The Camden Town painters’ fascination with the unpretentious and sometimes seedy aspects of modern life drew them away from the world of high fashion. Christopher Breward explores how Camden Town painters nonetheless responded to London’s fashion culture in their portraits and street scenes.
At first sight, the down-at-heel streets of turn-of-the-century north London that formed the setting for the formation of the Camden Town Group offer little inspiration to the dress historian seeking evidence of an engagement with themes of fashionability in the paintings of Walter Sickert, Spencer Gore, Charles Ginner and their associates. Camden’s plain-fronted housing stock and its broad but unexceptional main thoroughfare had been planned in the early nineteenth century as a service zone for the more prestigious aristocratic terraces of nearby Regent’s Park. The railway boom that followed the opening of Euston Station in 1838, rather than bringing prosperity, imposed a blight on the district that would endure almost to the end of the twentieth century. Residential and commercial property was threatened and obliterated by the building of lines leading to King’s Cross and St Pancras, and those large villas that did survive were broken up into lodging rooms for a transient population of building labourers and navvies. The canal system that bisected the rail tracks also created a grimy hinterland of wharves, warehouses, factories and stables that further disturbed any semblance of glamour or respectability. By 1913 the writer Compton Mackenzie was able to capitalise on the depressed reputation of the district in the lurid descriptions of inner-city seediness that pepper his novel Sinister Street:
When the cab had crossed the junction of the Euston Road with the Tottenham Court Road, unknown London with all its sly and labyrinthine romance lured his fancy onwards. Maples and Shoolbred’s, those outposts of shopping civilization, were left behind, and the Hampstead Road with a hint of roguery began ... Presently upon an iron railway bridge Michael read in giant letters the direction ‘Kentish Town’ behind a huge leprous hand pointing to the left. The hansom clattered through the murk beneath, past the dim people huddled upon the pavement, past a wheel-barrow and the obscene outlines of humanity chalked upon the arches of sweating brick ... A train roared over the bridge; a piano organ gargled its tune; a wagon load of iron girders drew near in a tintamar of slow progress ... He caught sight of a slop-shop where old clothes smothered the entrance with their mucid heaps and, just beyond, of three houses from whose surface the stucco was peeling in great scabs and the damp was oozing in livid arabesques and scrawls of verdigris.1
It was, however, precisely this atmosphere of banal degradation that attracted a generation of artists who sought in London’s inner suburban backwaters an alienating modernity equal to anything on offer in the competing capitals of continental Europe. In this spirit, Sickert had moved to Mornington Crescent in 1905, his choice of residence vindicating his friend William Rothenstein’s recollection that ‘Walter Sickert’s genius for discovering the dreariest house and the most forbidding rooms in which to work was a source of wonder and amusement to me. He himself was so fastidious in his person, in his manners, in the choice of his clothes; was he affecting a kind of dandyism “a rebours”?’2
Here then was a contradiction: the urbane dandy finding inspiration in the abject ennui of the everyday. Certainly the murder of part-time prostitute Emily Dimmock in St Paul’s Road, Camden Town, during the late summer of 1907 seemed to seal the notoriety of the district, arousing significant tabloid interest and providing Sickert with the subject matter of several canvases. The double life of the victim, who passed in the daytime as the law-abiding wife of a railway cook, and the fact that the main suspect in the case enjoyed an upstanding career as a commercial artist, heightened the bathos of a case that would find echoes in the subsequent arrest of patent medicine salesman Dr Crippen for the murder of his wife Cora, a retired music hall performer at their home in nearby Hilldrop Crescent in 1910.

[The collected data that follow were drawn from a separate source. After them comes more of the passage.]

#[export] Set Default Goal Selector "!".
Open Scope Z_scope.

(** ** Functional record update

    C code assigns struct fields one at a time.  [r ⟨ f := v ⟩] is the
    record [r] after the assignment [r->f = v].  A setter is derived from the
    eta-expansion of the record, registered once per record as an [Eta]
    instance. *)

Definition rd {E T : Type} (x : T) : E → T := λ _, x.
Definition rap {E A B : Type} (f : E → A → B) (x : E → A) : E → B :=
  λ r, f r (x r).

Class Eta (R : Type) := MkEta { eta : R → R }.
(** The tag keeps instance search from making up a setter. *)
Definition tagged (R : Type) : Type := R.
#[global] Typeclasses Opaque tagged.
Class Setter {R T : Type} (proj : R → T) := setter : (T → T) → R → tagged R.
#[global] Hint Mode Setter + + + : typeclass_instances.

Definition upd {R T : Type} (proj : R → T) {s : Setter proj} (f : T → T) (r : R) : R :=
  s f r.

Ltac derive_setter :=
  lazymatch goal with
  | |- @Setter ?R ?T ?proj =>
      let inst := constr:(ltac:(typeclasses eauto) : Eta R) in
      lazymatch eval hnf in inst with
      | MkEta _ ?e =>
          lazymatch eval pattern proj in e with
          | ?abs _ =>
              let s := eval cbv beta delta [rd rap] in
                (fun (f : T → T) (r : R) => abs (fun r => f (proj r)) r) in
              exact s
          end
      end
  end.

#[export] Hint Extern 1 (Setter _) => derive_setter : typeclass_instances.

Declare Scope acrn_scope.
Delimit Scope acrn_scope with acrn.

Notation "f '<*>' x" := (rap f x)
  (at level 50, left associativity, only parsing) : acrn_scope.
Notation "r ⟨ f := v ⟩" := (upd f (λ _, v) r)
  (at level 1, left associativity, format "r ⟨ f  :=  v ⟩") : acrn_scope.

(** ** Machine words

    A w-bit unsigned C integer is a [Z] in [0, 2^w); [uN] is the implicit
    conversion to that type and [sN] the conversion to the signed type. *)

Definition u8 (x : Z) : Z := x mod 2 ^ 8.
Definition u16 (x : Z) : Z := x mod 2 ^ 16.
Definition u32 (x : Z) : Z := x mod 2 ^ 32.
Definition u64 (x : Z) : Z := x mod 2 ^ 64.

Definition signed (w x : Z) : Z :=
  let y := x mod 2 ^ w in if y <? 2 ^ (w - 1) then y else y - 2 ^ w.
Definition s32 (x : Z) : Z := signed 32 x.
Definition s64 (x : Z) : Z := signed 64 x.

(** Bitwise operators of C. [~x] at width w is [bnot w x]. *)
Notation "x &&& y" := (Z.land x y) (at level 40, left associativity) : acrn_scope.
Notation "x ||| y" := (Z.lor x y) (at level 50, left associativity) : acrn_scope.
Definition bnot (w x : Z) : Z := Z.ldiff (Z.ones w) x.

Open Scope acrn_scope.

(** [x] is a w-bit unsigned value. *)
Definition word (w x : Z) : Prop := 0 ≤ x < 2 ^ w.

(** C truth of an integer expression. *)
Definition nonzero (x : Z) : bool := negb (x =? 0).

(** ** Tactics *)

(** Case analysis on the condition of the innermost [if] of the goal or of a
    hypothesis, with the Z comparisons reflected. *)
Ltac case_if_in_goal :=
  match goal with
  | |- context [if ?b then _ else _] =>
      lazymatch b with
      | context [if _ then _ else _] => fail
      | _ => let E := fresh "E" in destruct b eqn:E
      end
  end.
Ltac case_if_in_hyp :=
  match goal with
  | H : context [if ?b then _ else _] |- _ =>
      lazymatch b with
      | context [if _ then _ else _] => fail
      | _ => let E := fresh "E" in destruct b eqn:E
      end
  end.
Ltac case_if := first [case_if_in_goal | case_if_in_hyp].

Ltac zreflect :=
  repeat match goal with
  | H : (_ =? _) = true |- _ => apply Z.eqb_eq in H
  | H : (_ =? _) = false |- _ => apply Z.eqb_neq in H
  | H : (_ <? _) = true |- _ => apply Z.ltb_lt in H
  | H : (_ <? _) = false |- _ => apply Z.ltb_ge in H
  | H : (_ <=? _) = true |- _ => apply Z.leb_le in H
  | H : (_ <=? _) = false |- _ => apply Z.leb_gt in H
  | H : (_ && _)%bool = true |- _ => apply andb_true_iff in H as [? ?]
  | H : (_ || _)%bool = false |- _ => apply orb_false_iff in H as [? ?]
  | H : negb _ = true |- _ => apply negb_true_iff in H
  | H : negb _ = false |- _ => apply negb_false_iff in H
  | H : nonzero _ = true |- _ => unfold nonzero in H
  | H : nonzero _ = false |- _ => unfold nonzero in H
  end.

(** Evaluate the Z comparisons of the goal that [lia] decides. *)
Ltac zcmp :=
  repeat match goal with
  | |- context [?a <=? ?b] =>
      first [ replace (a <=? b) with true by (symmetry; apply Z.leb_le; lia)
            | replace (a <=? b) with false by (symmetry; apply Z.leb_gt; lia) ]
  | |- context [?a <? ?b] =>
      first [ replace (a <? b) with true by (symmetry; apply Z.ltb_lt; lia)
            | replace (a <? b) with false by (symmetry; apply Z.ltb_ge; lia) ]
  | |- context [?a =? ?b] =>
      first [ replace (a =? b) with true by (symmetry; apply Z.eqb_eq; lia)
            | replace (a =? b) with false by (symmetry; apply Z.eqb_neq; lia) ]
  end; simpl.

(** Close a goal of boolean connectives by cases on its atoms. *)
Ltac bsolve :=
  repeat match goal with
  | |- context [Z.testbit ?x ?i] => destruct (Z.testbit x i)
  end; done.

(** Concrete lists of words in range. *)
Ltac solve_words :=
  repeat first
    [ apply Forall_nil_2
    | apply Forall_cons_2; [split; by vm_compute|] ].

(** ** Hint databases *)

Create HintDb words.
Create Rewrite HintDb zbits.

(** ** Facts on machine words *)

Lemma word_u8 x : word 8 (u8 x).
Proof. apply Z.mod_pos_bound. lia. Qed.
Lemma word_u16 x : word 16 (u16 x).
Proof. apply Z.mod_pos_bound. lia. Qed.
Lemma word_u32 x : word 32 (u32 x).
Proof. apply Z.mod_pos_bound. lia. Qed.
Lemma word_u64 x : word 64 (u64 x).
Proof. apply Z.mod_pos_bound. lia. Qed.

In the popular imagination, Camden Town thus became intimately linked with the perversity and horror that seeped up from beneath the surfaces of contemporary urban life. But through the recording of these everyday scenes in the work of the Camden Town Group and their subsequent interpretation we are also able to reconcile the seemingly opposed positions of fashionable dandy and the chronicling of banality, producing a surprisingly radical reading of early twentieth-century popular and sartorial culture in the process. At second sight, in other words, Camden Town Group paintings offer a highly prescient insight into the changed nature of London’s fashion scenes in the early twentieth century.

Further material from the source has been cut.